Calibration of Cyclic-Pipelined ADCs Using CMOS for Area-Efficiency

Abstract

One of the principal obstacles in the development of pipeline analog-to-digital converters (ADCs) is the imprecision associated with residue amplification. Operational amplifiers (Op-Amps) that possess high gain and speed are recognized for their excessive power consumption, making them unsuitable for employment in proficient analog-to-digital converters (ADCs). The study presents a new method for foreground calibration that addresses amplification differences in cyclic-pipelined ADCs, reducing the need for internal amplifier DC gain.

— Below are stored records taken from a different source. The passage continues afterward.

(** ** Expiry as text *)

Lemma expires_text v t : expires_parse v = Ok t ↔ expires_to_header t = Ok v.
Proof.
  unfold expires_parse, expires_to_header, expires_from_unix_millis, expires_to_unix_millis, epoch_checked_add, since_epoch.
  split.
  - intros Hp. apply result_bind_Ok in Hp as (n & [Hn ->]%parse_decimal_canonical & Hp).
    rewrite (proj2 (N.ltb_ge _ _) Hn) in Hp. apply ok_or_Ok in Hp. destruct (_ <=? _)%N; [|done]. injection Hp as <-.
    rewrite (proj2 (Z.ltb_ge _ _)) by lia. cbn [ok_or result_bind]. rewrite N2Z.id.
    assert ((n * MILLISECOND) mod SECOND mod MILLISECOND = 0)%N as ->.
    { change SECOND with (MILLISECOND * 1000)%N. rewrite (N.mul_comm n), N.Div0.mul_mod_distr_l, N.mul_comm.
      apply N.Div0.mod_mul. }
    rewrite N.div_mul by done. rewrite (proj2 (N.ltb_ge _ _) Hn). done.
  - intros Hp. apply result_bind_Ok in Hp as (n & Hn & Hv).
    match type of Hv with Ok ?t = _ => assert (v = t) as -> by congruence end.
    apply result_bind_Ok in Hn as (d & Hd%ok_or_Ok & Hn). destruct (Z.ltb_spec t 0) as [|Ht]; [done|]. injection Hd as <-.
    destruct (_ || _) eqn:Eo; [done|]. injection Hn as <-.
    apply orb_false_iff in Eo as [Hz Hle]. apply negb_false_iff, N.eqb_eq in Hz. apply N.ltb_ge in Hle.
    rewrite (proj2 (parse_decimal_canonical _ (Z.to_N t / MILLISECOND)%N)) by done. cbn [result_bind].
    rewrite (proj2 (N.ltb_ge _ _) Hle).
    assert (Z.to_N t / MILLISECOND * MILLISECOND = Z.to_N t)%N as ->.
    { assert (Z.to_N t mod MILLISECOND = 0)%N as Hm.
      { rewrite <- Hz. change SECOND with (MILLISECOND * 1000)%N. rewrite N.Div0.mod_mul_r.
        by rewrite (N.mul_comm MILLISECOND (_ mod _)), N.Div0.mod_add, N.Div0.mod_mod. }
      pose proof (N.div_mod (Z.to_N t) MILLISECOND ltac:(done)). lia. }
    rewrite (proj2 (N.leb_le _ _)); [cbn [ok_or]; by rewrite Z2N.id|].
    etrans; [|exact Hle]. apply N.div_le_compat_l. done.
Qed.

The calibration technique was applied to a cyclic-pipelined ADC with a sampling rate of 2 MS/s and 16-bit resolution. The design of this ADC was optimized for area efficiency, and its fabrication utilized 180 nm CMOS technology. The analog-to-digital converter (ADC) used a 5-bit resolution sub-ADC performing 4 cycles to reduce potential errors. Each cycle contained one bit of redundancy. A fixed-point iterative algorithm was used to find the exact gain for each amplifier. Simulation data shows a SINAD of 100. 6 dB, despite a 57 dB DC gain amplifier. The ADC's active area is 1. 8 mm2 at 30 consumption. 43 mW.